(* ===== verification/Modeset.v ===== *)
(** * Mode setting: src/src/drmmode_display.c

    The scanout pixmaps of a CRTC are created, destroyed and brought up to date;
    [drmmode_set_mode_major] chooses what a CRTC shows and programs it. *)
From stdpp Require Import strings.
From S2P Require Import Prelude Modes Region World Fb Queue Bo PixmapFb Crtc Keeps Scanout.

(** [RegionUninit] on a region that stays in use: the list of boxes is dropped,
    which leaves the extents. *)
Definition RegionUninit (r : region) : region :=
  if RegionNil r then r else box_region (RegionExtents r).

Section Code.
Context `{env : Env} `{srv : XServer} `{callbacks : Callbacks} `{rot : Rotator}.
(** The option of that name. *)
Context (sw_cursor : bool).

(** [screen->CreatePixmap] and [dixDestroyPixmap] with the hooks the driver has
    installed for direct rendering. *)
Definition screen_CreatePixmap (scrn : loc) (width height dep usage : Z) : D (option loc) :=
  info ← load w_scrns scrn;
  if use_glamor info
  then amdgpu_glamor_create_pixmap scrn (pixmap_format_bpp dep) width height dep usage
  else amdgpu_pixmap_create scrn width height dep usage.

Definition dixDestroyPixmap (pix : loc) : D unit :=
  p ← load w_pixmaps pix;
  info ← load w_scrns (pix_scrn p);
  _ ← (if use_glamor info then amdgpu_glamor_destroy_pixmap pix else amdgpu_pixmap_destroy pix);
  mret tt.

(** [drmmode_crtc_scanout_destroy(&drmmode_crtc->scanout[i])] *)
Definition drmmode_crtc_scanout_destroy (crtc : loc) (i : Z) : D unit :=
  d ← get_dcrtc crtc;
  match scanout_at d i with
  | None => mret tt
  | Some pix =>
      _ ← dixDestroyPixmap pix;
      set_dcrtc crtc (set_scanout i None)
  end.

** WHAT YOU WILL DO **
Send back the lines of the records word for word, from the very first through the line containing "Definition RegionUninit (r".

** ANSWER TO THIS TASK **
(* ===== verification/Modeset.v ===== *)
(** * Mode setting: src/src/drmmode_display.c

    The scanout pixmaps of a CRTC are created, destroyed and brought up to date;
    [drmmode_set_mode_major] chooses what a CRTC shows and programs it. *)
From stdpp Require Import strings.
From S2P Require Import Prelude Modes Region World Fb Queue Bo PixmapFb Crtc Keeps Scanout.

(** [RegionUninit] on a region that stays in use: the list of boxes is dropped,
    which leaves the extents. *)
Definition RegionUninit (r : region) : region :=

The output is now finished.